Good
Kill.
A movie that shows war from afar. It isn’t full of action scenes with the main
character battling for his life. It doesn’t have blood and gore flying every
which way, that you can see anyway. However, it’s still a movie about war. In
this movie, Major Thomas Egan is an Air Force pilot/gunny for a UAV, an
unmanned aerial vehicle, or what’s also known as a drone. He and his team,
while living in the United States, are flying these drones in places like Afghanistan
and Yemen killing people suspected of making bombs or being a part of a
terrorist group with minimum civilian crossfire. They are proud of what they
do, that is until a CIA group that they call “Langley” takes over their orders.
Langley doesn’t care about the civilians, only the people suspected of
terrorist acts, so when Major Egan and his group are ordered to shoot a
building housing bomb making supplies and there are civilians around, they end
up getting killed as well.
Rewind a little to about ten to fifteen minutes into
the film. The group is watching a woman work and clean. Her son is playing with
a soccer ball right outside the compound. A man with a gun enters the courtyard
area and heads toward a door into the house where another woman is working. The
woman in the courtyard goes over to talk to him to keep him from going into the
house. He didn’t like that very much, so he grabs her, shoves her into a wall,
and begins to rape her. An absolutely horrible and heart shattering scene. This
will come up again and again throughout the movie and all they can do is watch.
The readings, which I found hard to compare to the
movie and find distinct linearity, all kind of have the same concept behind
them: war is difficult to justify. While there are some good things that come
out of it, people still die. In the beginning of this movie, it was just the
people they had intel on and that were highly suspected of being part of a
terrorist group, which in the sense of war, can be determined to be a “good”

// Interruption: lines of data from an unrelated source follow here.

Ltac step_calls := eapply ends_seq; [apply ends_calls; first [apply about_args_inv | apply about_lines_inv]|].
Lemma ends_irqs_off c boot cmd :
  text_ok boot -> text_ok cmd -> (length cmd <= length boot)%nat -> 0 <= initargs_offs c <= Z.of_nat (length boot) ->
  nul_text (extra_command_line c) -> nul_text (extra_init_args c) ->
  ends args_inv (start_kernel_irqs_off c boot cmd) (fun _ => lines_inv).
Proof.
  intros. unfold start_kernel_irqs_off. eapply ends_seq; [by apply ends_lines|]. step_calls.
  eapply ends_seq; [apply (ends_modify _ lines_inv); intros s [Ha ?]; split; [by apply early_params_ok|done]|].
  eapply ends_seq; [apply ends_options|]. step_calls. eapply ends_seq.
  { unfold irqs_still_off. eapply ends_bind; [apply ends_gets|]. intros off. apply (ends_pre _ lines_inv); [by intros s []|].
    destruct off; [apply ends_ret|]. apply ends_keep; [apply about_lines_inv|]. intros s. split_and!; [by eexists|done|done]. }
  step_calls. eapply ends_seq; [|apply ends_calls, about_lines_inv].
  destruct initcall_debug; [apply ends_call, about_lines_inv|apply ends_ret].
Qed.
(** Nothing was dropped. *)
Definition ready (s : st) : Prop := lines_inv s /\ panic_later (m_args s) = None.
Lemma about_ready : about_args ready.
Proof.
  intros s s' E E1 E2 [H1 H2]. split; [by eapply about_lines_inv|]. destruct E as [w ->]. done.
Qed.
Lemma ends_optional P (b : bool) f : about_args P -> ends P (if b then call f else sret tt) (fun _ => P).
Proof. intros HP. destruct b; [by apply ends_call|apply ends_ret]. Qed.
Lemma ends_irqs_on : ends lines_inv start_kernel_irqs_on (fun _ => ready).
Proof.
  unfold start_kernel_irqs_on.
  eapply ends_seq; [apply ends_keep; [apply about_lines_inv|]; intros s; split_and!; [apply set_world_same|done|done]|].
  eapply ends_seq; [apply ends_keep; [apply about_lines_inv|]; intros s; split_and!; [by eexists|done|done]|].
  step_calls. eapply ends_bind; [apply ends_gets|]. intros later. eapply ends_seq.
  { intros s [Hs ->]. instantiate (1 := ready). destruct (panic_later (m_args s)) eqn:Ep; [|by split].
    right. split; [done|]. simpl. rewrite Ep. by eexists. }
  eapply ends_seq; [apply ends_calls, about_ready|].
  eapply ends_seq; [apply ends_keep; [apply about_ready|]; intros s; case_match; split_and!; try done; apply set_world_same|].
  eapply ends_seq; [apply ends_calls, about_ready|]. eapply ends_seq; [apply ends_optional, about_ready|].
  eapply ends_seq; [apply ends_calls, about_ready|]. eapply ends_seq; [apply ends_optional, about_ready|].
  apply ends_calls, about_ready.
Qed.
Lemma ends_start : ends args_inv start_kernel (fun _ => ready).
Proof.
  unfold start_kernel. step_calls.
  eapply ends_seq; [apply ends_keep; [apply about_args_inv|]; intros s; split_and!; [by eexists|done|done]|].
  eapply ends_seq; [apply ends_keep; [apply about_args_inv|]; intros s; split_and!; [apply set_world_same|done|done]|].
  step_calls. eapply ends_bind; [apply ends_gets|]. intros [boot cmd] s [Hs El].
  pose proof (law_arch laws (rest_of_kernel (m_args s))) as (Hb & Hc & Hl). rewrite <- El in Hb, Hc, Hl. simpl in Hb, Hc, Hl.
  clear El. revert s Hs. change (ends args_inv (do* (if arch_parses_early then early_params boot else sret tt) in
    let '(m, start, end_) := initrd_area in let c := setup_boot_config m start end_ boot in
    do* smodify (set_initrd start) in do* start_kernel_irqs_off c boot cmd in start_kernel_irqs_on) (fun _ => ready)).
  eapply ends_seq.
  { instantiate (1 := args_inv). destruct arch_parses_early; [|apply ends_ret]. apply ends_modify. intros s Hs. by apply early_params_ok. }
  destruct initrd_area as [[m start] end_]. cbv zeta. pose proof (setup_boot_config_ok m start end_ boot) as (Ho & Hx & Hi).
  eapply ends_seq; [apply ends_keep; [apply about_args_inv|]; intros s; split_and!; [apply set_world_same|done|done]|].
  eapply ends_seq; [by apply ends_irqs_off|apply ends_irqs_on].
Qed.

(** C24: [start_kernel] on any command line and boot configuration: it panics
    only for want of memory or because there are too many options for init,
    never reads or writes outside of its buffers and arrays, and when it
    reaches [rest_init] no option was dropped, the arrays are NULL-terminated
    and the recorded length of the command line is right. *)
Theorem start_kernel_sound s o s' :
  args_ok (m_args s) -> start_kernel s = (o, s') ->
  match o with
  | Val _ => args_ok (m_args s') /\ panic_later (m_args s') = None /\ lines_ok s'
  | Exit _ => m_panic s' = Some "Failed to allocate" \/ (m_panic s' = Some "Too many boot vars" /\ is_Some (panic_later (m_args s')))
  end.
Proof.
  intros Hs E. pose proof (ends_start s Hs) as He. rewrite E in He. destruct o as [[]|e]; [|exact He].
  destruct He as [[H1 H2] H3]. done.
Qed.

End start_properties.

(** ** The first threads

    [rest_init] runs on the boot thread; from the moment it is created the
    thread of init runs at the same time.  One step is one statement of either
    thread.  Creating a thread may fail, which [rest_init] does not check; a
    NULL pointer that is followed ends the run. *)
Module Threads.
(** What the code relies on from outside of this file: in an empty name space
    the first pid is 1, a new pid is positive and not in use; what a kernel
    thread created through kthreadd does to the pids in use is open. *)
Class FirstThreads := {
  alloc_pid : list Z -> Z;
  alloc_first : alloc_pid [] = 1;
  alloc_fresh ts : alloc_pid ts ∉ ts /\ 0 < alloc_pid ts;
  kthread_created : list Z -> list Z;
}.
Inductive boot_pc :=
  | StartInit                       (** [pid = user_mode_thread(kernel_init, ...)] *)
  | PinInit (pid : Z)               (** [tsk->flags |= PF_NO_SETAFFINITY; set_cpus_allowed_ptr(...)] *)
  | StartKthreadd                   (** [pid = kernel_thread(kthreadd, ...)] *)
  | FindKthreadd (pid : Z)          (** [kthreadd_task = find_task_by_pid_ns(pid, ...)] *)
  | Scheduling                      (** [system_state = SYSTEM_SCHEDULING] *)
  | Complete                        (** [complete(&kthreadd_done)] *)
  | Schedule                        (** [schedule_preempt_disabled()] *)
  | Idle.                           (** [cpu_startup_entry(CPUHP_ONLINE)] *)
Inductive init_pc :=
  | Absent
  | Waits                           (** [wait_for_completion(&kthreadd_done)] *)
  | Runs                            (** [kernel_init_freeable] and what it calls *)
  | Frees                           (** after [system_state = SYSTEM_FREEING_INITMEM] *)
  | Starts.                         (** after [system_state = SYSTEM_RUNNING] *)
#[global] Instance init_pc_eq_dec : EqDecision init_pc.
Proof. solve_decision. Defined.
Record threads := T {
  boot : boot_pc; init : init_pc;
  tasks : list Z;                                       (** pids in use *)
  pinned : list Z; kthreadd_task : option Z; sys_state : Z; kthreadd_done : nat;
  failed : bool;                                        (** a thread could not be created *)
  oops : bool;                                          (** a NULL pointer was followed *)
}.

Section threads.
Context {ft : FirstThreads}.
Definition find_task (pid : Z) (s : threads) : option Z := if bool_decide (pid ∈ tasks s) then Some pid else None.
Definition start : threads := T StartInit Absent [] [] None SYSTEM_BOOTING 0 false false.

(** [err]: the error of creating a thread, if the step creates one and fails. *)
Definition boot_step (err : option Z) (s : threads) : threads :=
  match boot s with
  | StartInit =>
      match err with
      | Some e => T (PinInit e) (init s) (tasks s) (pinned s) (kthreadd_task s) (sys_state s) (kthreadd_done s) true (oops s)
      | None =>
          let pid := alloc_pid (tasks s) in
          T (PinInit pid) Waits (pid :: tasks s) (pinned s) (kthreadd_task s) (sys_state s) (kthreadd_done s) (failed s) (oops s)
      end
  | PinInit pid =>
      match find_task pid s with
      | Some tsk => T StartKthreadd (init s) (tasks s) (tsk :: pinned s) (kthreadd_task s) (sys_state s) (kthreadd_done s) (failed s) (oops s)
      | None => T StartKthreadd (init s) (tasks s) (pinned s) (kthreadd_task s) (sys_state s) (kthreadd_done s) (failed s) true
      end
  | StartKthreadd =>
      match err with
      | Some e => T (FindKthreadd e) (init s) (tasks s) (pinned s) (kthreadd_task s) (sys_state s) (kthreadd_done s) true (oops s)
      | None =>
          let pid := alloc_pid (tasks s) in
          T (FindKthreadd pid) (init s) (pid :: tasks s) (pinned s) (kthreadd_task s) (sys_state s) (kthreadd_done s) (failed s) (oops s)
      end
  | FindKthreadd pid => T Scheduling (init s) (tasks s) (pinned s) (find_task pid s) (sys_state s) (kthreadd_done s) (failed s) (oops s)
  | Scheduling => T Complete (init s) (tasks s) (pinned s) (kthreadd_task s) SYSTEM_SCHEDULING (kthreadd_done s) (failed s) (oops s)
  | Complete => T Schedule (init s) (tasks s) (pinned s) (kthreadd_task s) (sys_state s) (S (kthreadd_done s)) (failed s) (oops s)
  | Schedule | Idle => T Idle (init s) (tasks s) (pinned s) (kthreadd_task s) (sys_state s) (kthreadd_done s) (failed s) (oops s)
  end.
(** Init "will end up wanting to create kthreads": that goes through
    [kthreadd_task], and "will OOPS" when it is not set. *)
Definition want_kthread (s : threads) : threads :=
  match kthreadd_task s with
  | Some _ => T (boot s) (init s) (kthread_created (tasks s)) (pinned s) (kthreadd_task s) (sys_state s) (kthreadd_done s) (failed s) (oops s)
  | None => T (boot s) (init s) (tasks s) (pinned s) (kthreadd_task s) (sys_state s) (kthreadd_done s) (failed s) true
  end.
Definition set_init (i : init_pc) (state : Z) (done : nat) (s : threads) : threads :=
  T (boot s) i (tasks s) (pinned s) (kthreadd_task s) state done (failed s) (oops s).
Inductive step (s : threads) : threads -> Prop :=
  | SBoot err : oops s = false -> (forall e, err = Some e -> e < 0) -> step s (boot_step err s)
  | SWait n : oops s = false -> init s = Waits -> kthreadd_done s = S n -> step s (set_init Runs (sys_state s) n s)
  | SKthread : oops s = false -> init s = Runs -> step s (want_kthread s)
  | SFree : oops s = false -> init s = Runs -> step s (set_init Frees SYSTEM_FREEING_INITMEM (kthreadd_done s) s)
  | SRun : oops s = false -> init s = Frees -> step s (set_init Starts SYSTEM_RUNNING (kthreadd_done s) s).

(** Init is there, with pid 1, and waits in the state BOOTING. *)
Definition early (s : threads) : Prop := init s = Waits /\ kthreadd_done s = O /\ sys_state s = SYSTEM_BOOTING.
(** kthreadd is another task, or could not be created. *)
Definition kthreadd_ok (s : threads) : Prop :=
  match kthreadd_task s with Some k => k <> 1 | None => failed s = true end.
(** What holds at every statement of the boot thread. *)
Definition at_boot (s : threads) : Prop :=
  match boot s with
  | StartInit => tasks s = [] /\ pinned s = [] /\ init s = Absent /\ kthreadd_done s = O /\ sys_state s = SYSTEM_BOOTING
  | PinInit pid => pinned s = [] /\ kthreadd_done s = O /\ sys_state s = SYSTEM_BOOTING /\
      ((pid = 1 /\ tasks s = [1] /\ init s = Waits) \/ (pid < 0 /\ tasks s = [] /\ init s = Absent /\ failed s = true))
  | StartKthreadd => tasks s = [1] /\ pinned s = [1] /\ early s
  | FindKthreadd pid => pinned s = [1] /\ early s /\
      ((pid <> 1 /\ pid ∈ tasks s) \/ (pid < 0 /\ tasks s = [1] /\ failed s = true))
  | Scheduling => kthreadd_ok s /\ pinned s = [1] /\ early s
  | Complete => kthreadd_ok s /\ pinned s = [1] /\ init s = Waits /\ kthreadd_done s = O /\ sys_state s = SYSTEM_SCHEDULING
  | Schedule | Idle =>
      kthreadd_ok s /\ pinned s = [1] /\
      match init s with
      | Absent => False
      | Waits => kthreadd_done s = 1%nat /\ sys_state s = SYSTEM_SCHEDULING
      | Runs => sys_state s = SYSTEM_SCHEDULING
      | Frees => sys_state s = SYSTEM_FREEING_INITMEM
      | Starts => sys_state s = SYSTEM_RUNNING
      end
  end.
(** Once a NULL pointer was followed nothing more is claimed but its cause. *)
Definition tinv (s : threads) : Prop := if oops s then failed s = true /\ init s ∈ [Absent; Runs] else at_boot s.
Lemma boot_step_inv err s : oops s = false -> (forall e, err = Some e -> e < 0) -> at_boot s -> tinv (boot_step err s).
Proof.
  destruct s as [b i ts ps kt ss kd fl oo]. simpl. intros -> He Hb.
  unfold tinv, at_boot, early, kthreadd_ok, boot_step, find_task in *. destruct b as [|pid| |pid| | | |]; simpl in *.
  - destruct_and!; subst. destruct err as [e|]; simpl; split_and!; try done; [right; by eauto|left; by rewrite alloc_first].
  - destruct Hb as (-> & -> & -> & [(-> & -> & ->)|(Hp & -> & -> & ->)]); simpl.
    + rewrite ?bool_decide_true by set_solver. done.
    + rewrite ?bool_decide_false by set_solver. simpl. split; [done|set_solver].
  - destruct_and!; subst. destruct err as [e|]; simpl; split_and!; try done; [right; by eauto|].
    left. destruct (alloc_fresh [1]). split; set_solver.
  - destruct Hb as (-> & (-> & -> & ->) & Hpid). case_bool_decide as Hin; simpl; split_and!; try done.
    + destruct Hpid as [[? _]|(Hn & -> & _)]; [done|lia].
    + by destruct Hpid as [[_ ?]|(_ & _ & ?)].
  - destruct_and!; subst. by split_and!.
  - destruct_and!; subst. by split_and!.
  - done.
  - done.
Qed.
Lemma step_inv s s' : step s s' -> tinv s -> tinv s'.
Proof.
  intros Hst Hi. destruct Hst as [err Ho He|n Ho Hw Hd|Ho Hr|Ho Hr|Ho Hr]; unfold tinv in Hi; rewrite Ho in Hi; [by apply boot_step_inv|..].
  all: destruct s as [b i ts ps kt ss kd fl oo]; unfold tinv, at_boot, early, kthreadd_ok, set_init, want_kthread in *; simpl in *; subst.
  - destruct b; simpl in *; destruct_and?; simplify_eq; done.
  - destruct kt as [k|]; simpl; destruct b; simpl in *; destruct_and?; simplify_eq; try done; try (split; [done|set_solver]).
    all: naive_solver.
  - destruct b; simpl in *; destruct_and?; simplify_eq; try done.
    all: naive_solver.
  - destruct b; simpl in *; destruct_and?; simplify_eq; try done.
    all: naive_solver.
Qed.
Definition reachable (s : threads) : Prop := rtc step start s.
Lemma threads_inv s : reachable s -> tinv s.
Proof.
  intros Hr. assert (tinv start) as H0 by done. revert H0. unfold reachable in Hr.
  induction Hr as [s|s s1 s2 Hs _ IH]; [done|]. intros H. apply IH. by eapply step_inv.
Qed.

thing. However, once Langley butts in, it’s not just about them anymore, it’s
about them along with anyone who might be a sympathizer, even children. This is
when it becomes “bad” and immoral. Children are too young, the next generation,
the ones that could bring peace to a country or countries in turmoil, and yet
they end up getting killed. Langley even had a group of people killed during a
funeral service, which in my opinion, is an extremely low thing to do. By this
point, Egan is being torn apart from the inside out, and not only is it destroying
him, it’s also destroying his relationships with his wife and his children.
I believe Major Egan to be a strong man for doing what
he does. At one point in the movie, he “accidentally” loses the feed on a truck
with a woman and a child in the bed that he was ordered to blow up. Langley was
none too happy about it. By the end of the movie, Egan’s family has left, he’s
lost his promotion, one of his partners resigned, and Langley no longer wants
to work with them. He has had enough of watching good people die. On his last
day, he sends the only two people in his group out of the room. He takes this
moment to watch the woman that they were in the beginning and, low and behold,
the man has returned to rape the woman again. This time, however, he doesn’t
get the chance because Egan takes him out with the drone. His final words: “Good
kill.” The woman no longer has to suffer and Egan no longer has to take orders.
It all ends with him leaving to find his family.
I honestly wasn’t expecting this movie to be the way
that is was. I was expecting the normal gore-filled war movie. It turned out to
be pretty great.
I didn't watch this movie but I think you summarized it well. I have found it difficult at times to relate the readings to the movie as well. I think this movie is a great example of Nagel's absolutism and utilitarianism. Egan's actions are very minimal but have a great affect and according to utilitarianism they act is good because the expense of a few innocent lives doesn't outweigh the good of killing these bad men. However, Egan sees it in a more absolutism point of view. He feels he is doing wrong because innocent people are dying.